My wife's cousin got married over the weekend. As it was black-tie-optional, I decided I would actually wear a tux. I did lament that somehow I ended up with my father's Texas flag vest (mine is XXL, his is XL), and so I had to go with a relatively tame checked print vest. (I was expressly forbidden in the name of family unity from wearing this one.) And so off we went. Wee One came as well, for reasons best not outlined in a public forum. It turned out to be a Very Good Thing.
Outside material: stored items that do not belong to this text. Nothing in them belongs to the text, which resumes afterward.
(* ===== verification/AuditLog.v ===== *)
(** * The audit log ([crates/risk/src/audit.rs] and [audit_reader.rs])

    Rows of JSON text, each carrying the SHA-256 of the row before, in a file
    that a new day renames. The disk is a map from paths to contents; whether a
    rename, an open and each of the writes succeeds, and how much a failing
    write still puts on the disk, are inputs of each call. The
    compression and upload of a closed file run elsewhere and are left out. *)
From stdpp Require Import base gmap sets list strings countable.
From Stdlib Require Import ZArith Lia Ascii.
From S2P Require Import Prelude Decimal Types Bytes.
Local Open Scope string_scope.
Local Open Scope nat_scope.
Local Open Scope list_scope.

(** ** Event types *)
Inductive AuditEventType := OrderPlaced | OrderCancelled | OrderAmended | OrderFilled | OrderRejected |
  CircuitBreakerTripped | KillSwitchEscalated | KillSwitchReset | InventoryLimitHit | ExchangeConnected |
  ExchangeDisconnected | ExchangeReconnected | BookResync | EngineStarted | EngineShutdown | ConfigLoaded |
  CheckpointSaved | BalanceReconciled | SlaViolation | StrategyQuoteRefresh | RegimeChange |
  OrderToTradeRatioSnapshot | InventoryDriftDetected | ProtectionsLocked | ProtectionsCleared | XemmHedgeRejected |
  PairDispatchEntered | PairDispatchExited | PairTakerRejected | PairBreak | CrossVenueBasisEntered |
  CrossVenueBasisExited | PairLifecycleListed | PairLifecycleDelisted | PairLifecycleHalted | PairLifecycleResumed |
  PairLifecycleTickLotChanged | PairLifecycleMinNotionalChanged | HedgeBasketRecommended | VarGuardThrottleApplied |
  RouteDecisionEmitted | ListingEntered | ListingEntryRejected | CointegrationScreened | RouteDispatched |
  StatArbEntered | StatArbExited | OfiFeatureSnapshot | AsSpreadWidened | LeadLagTriggered | NewsRetreatActivated |
  NewsRetreatExpired | StrategyGraphDeployed | StrategyGraphRolledBack | StrategyGraphDeployRejected |
  StrategyGraphNodePatched | StrategyGraphRestrictedDeployAcked | StrategyGraphSinkFired | SurveillanceAlert |
  ListingDiscovered | ListingRemoved | LoanCreated | LoanUpdated | LoanReturnScheduled | LoanReturnCompleted |
  LoanUtilizationAlert | LoanStatusChanged | WithdrawRequested | WithdrawCompleted | InternalTransferRequested |
  InternalTransferCompleted | AutoRebalanceExecuted | ReportGenerated | LoginSucceeded | LoginFailed |
  LogoutSucceeded | PasswordResetIssued | PasswordResetCompleted | FundingAccrued.

Definition event_tag (t : AuditEventType) : nat :=
  match t with
  | OrderPlaced => 0 | OrderCancelled => 1 | OrderAmended => 2 | OrderFilled => 3 | OrderRejected => 4 |
  CircuitBreakerTripped => 5 | KillSwitchEscalated => 6 | KillSwitchReset => 7 | InventoryLimitHit => 8 |
  ExchangeConnected => 9 | ExchangeDisconnected => 10 | ExchangeReconnected => 11 | BookResync => 12 | EngineStarted
  => 13 | EngineShutdown => 14 | ConfigLoaded => 15 | CheckpointSaved => 16 | BalanceReconciled => 17 | SlaViolation
  => 18 | StrategyQuoteRefresh => 19 | RegimeChange => 20 | OrderToTradeRatioSnapshot => 21 | InventoryDriftDetected
  => 22 | ProtectionsLocked => 23 | ProtectionsCleared => 24 | XemmHedgeRejected => 25 | PairDispatchEntered => 26 |
  PairDispatchExited => 27 | PairTakerRejected => 28 | PairBreak => 29 | CrossVenueBasisEntered => 30 |
  CrossVenueBasisExited => 31 | PairLifecycleListed => 32 | PairLifecycleDelisted => 33 | PairLifecycleHalted => 34
  | PairLifecycleResumed => 35 | PairLifecycleTickLotChanged => 36 | PairLifecycleMinNotionalChanged => 37 |
  HedgeBasketRecommended => 38 | VarGuardThrottleApplied => 39 | RouteDecisionEmitted => 40 | ListingEntered => 41 |
  ListingEntryRejected => 42 | CointegrationScreened => 43 | RouteDispatched => 44 | StatArbEntered => 45 |
  StatArbExited => 46 | OfiFeatureSnapshot => 47 | AsSpreadWidened => 48 | LeadLagTriggered => 49 |
  NewsRetreatActivated => 50 | NewsRetreatExpired => 51 | StrategyGraphDeployed => 52 | StrategyGraphRolledBack =>
  53 | StrategyGraphDeployRejected => 54 | StrategyGraphNodePatched => 55 | StrategyGraphRestrictedDeployAcked => 56
  | StrategyGraphSinkFired => 57 | SurveillanceAlert => 58 | ListingDiscovered => 59 | ListingRemoved => 60 |
  LoanCreated => 61 | LoanUpdated => 62 | LoanReturnScheduled => 63 | LoanReturnCompleted => 64 |
  LoanUtilizationAlert => 65 | LoanStatusChanged => 66 | WithdrawRequested => 67 | WithdrawCompleted => 68 |
  InternalTransferRequested => 69 | InternalTransferCompleted => 70 | AutoRebalanceExecuted => 71 | ReportGenerated
  => 72 | LoginSucceeded => 73 | LoginFailed => 74 | LogoutSucceeded => 75 | PasswordResetIssued => 76 |
  PasswordResetCompleted => 77 | FundingAccrued => 78
  end.
Definition all_event_types : list AuditEventType :=
  [OrderPlaced; OrderCancelled; OrderAmended; OrderFilled; OrderRejected; CircuitBreakerTripped;
  KillSwitchEscalated; KillSwitchReset; InventoryLimitHit; ExchangeConnected; ExchangeDisconnected;
  ExchangeReconnected; BookResync; EngineStarted; EngineShutdown; ConfigLoaded; CheckpointSaved; BalanceReconciled;
  SlaViolation; StrategyQuoteRefresh; RegimeChange; OrderToTradeRatioSnapshot; InventoryDriftDetected;
  ProtectionsLocked; ProtectionsCleared; XemmHedgeRejected; PairDispatchEntered; PairDispatchExited;
  PairTakerRejected; PairBreak; CrossVenueBasisEntered; CrossVenueBasisExited; PairLifecycleListed;
  PairLifecycleDelisted; PairLifecycleHalted; PairLifecycleResumed; PairLifecycleTickLotChanged;
  PairLifecycleMinNotionalChanged; HedgeBasketRecommended; VarGuardThrottleApplied; RouteDecisionEmitted;
  ListingEntered; ListingEntryRejected; CointegrationScreened; RouteDispatched; StatArbEntered; StatArbExited;
  OfiFeatureSnapshot; AsSpreadWidened; LeadLagTriggered; NewsRetreatActivated; NewsRetreatExpired;
  StrategyGraphDeployed; StrategyGraphRolledBack; StrategyGraphDeployRejected; StrategyGraphNodePatched;
  StrategyGraphRestrictedDeployAcked; StrategyGraphSinkFired; SurveillanceAlert; ListingDiscovered; ListingRemoved;
  LoanCreated; LoanUpdated; LoanReturnScheduled; LoanReturnCompleted; LoanUtilizationAlert; LoanStatusChanged;
  WithdrawRequested; WithdrawCompleted; InternalTransferRequested; InternalTransferCompleted; AutoRebalanceExecuted;
  ReportGenerated; LoginSucceeded; LoginFailed; LogoutSucceeded; PasswordResetIssued; PasswordResetCompleted;
  FundingAccrued].

Lemma event_tag_lookup t : all_event_types !! event_tag t = Some t.
Proof. by destruct t. Qed.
As my wife was a member of the wedding party (she was doing the Bible business), we had to arrive early for photos. Now at my own wedding (of blessed memory), I allowed my wife to think that she was letting me put my foot down when I said that I would only pose for a limited number of photos: us, us + immediate families (each side), wedding party. Everything else would be "action" shots, i.e., I don't pose for pictures, get used to it. Such was not the case at this event. Every conceivable shot under the sun was being taken, much to the delight of Mother-of-the-Bride and the photographer, whom I surmised had sold MotB on The Whole Nine Yards. This dragged on for quite some time. Wee One slept, I sat in the back and checked phone messages.
Guests began to arrive. The noise level gradually rose. Just as the organ music started, Wee One began to fuss. I fulfilled my oath as Daddy and whisked her out the door at the rear of the sanctuary. And so I discovered why Bringing A Baby To The Wedding was one of the best ideas Mrs. and I ever conceived:
- It is much quieter in the outer foyer of churches.
- One gets to see the bride in that most candid and penultimate of moments: just before she walks down the aisle with her father.
- One gets to hurl wisecracks at the bride, if one is on personal terms. (NB this can earn you retribution from equally-witty Fathers-of-Brides, e.g., "Yes, my boy, take a good look at your little girl there and my little girl here, because in twenty-five years that's gonna be her and you're gonna be me!")
- One gets to be snarky about the entire ceremony with other parents of infants, without fear of disapproving stares from neighbors and relatives.
- One can scratch, cough, hum and text-message without fear of interruption or disapprobation.
- Change a diaper in mid-service? No problem!
- Big loud slurp of one's 64 oz. soda that one bought on the way to the wedding and conveniently stowed on the baby's stroller? Go for it!
Open bar. Man I love country clubs. And as I had on my tux, I felt no hesitation in calling for a martini. ("No, I do not want Stoli, real martinis are made with gin, my good sir! And not too dry: if I wanted my gin without vermouth, I'd have called for a Churchill!") Wee One was incredibly well-behaved, and a good time was had by all.
General wedding observations: young people should not get married --at least in terms of Having A Big Church Wedding. They go overboard with the preparations, the wedding party members aren't nearly mature enough to carry off the decorum, and it ends up looking and feeling more like senior prom. The groom's party members certainly carried it off in that manner. The bridesmaids and other young female attendees were more conservatively attired than the ones at the previous engagement, but my general caveat about shoes still applies.
A tip to you younger men out there: it is generally worth your money to invest in a tuxedo at an end-of-year-clearance from some place such as Al's Formal Wear. With the exception of some of the more extreme styles, tuxedos never go completely out of fashion, you are always ready for a formal dinner, and if you go out on a Friday (or Saturday) night to the theater, you ooze class --and you give your best gal a chance to completely doll herself up, and most younger women enjoy that immensely, so you earn points. Trust me. Also, splurge for your own dress shoes and spend a bit of time breaking them in. You'll never have to pay shoe-rental fee for your friends' weddings, plus you know they'll still feel alright at the end of a long evening. Boots are acceptable with a tux only in the South, Southwest and Mountain states, and they need to be exotics and highly shined.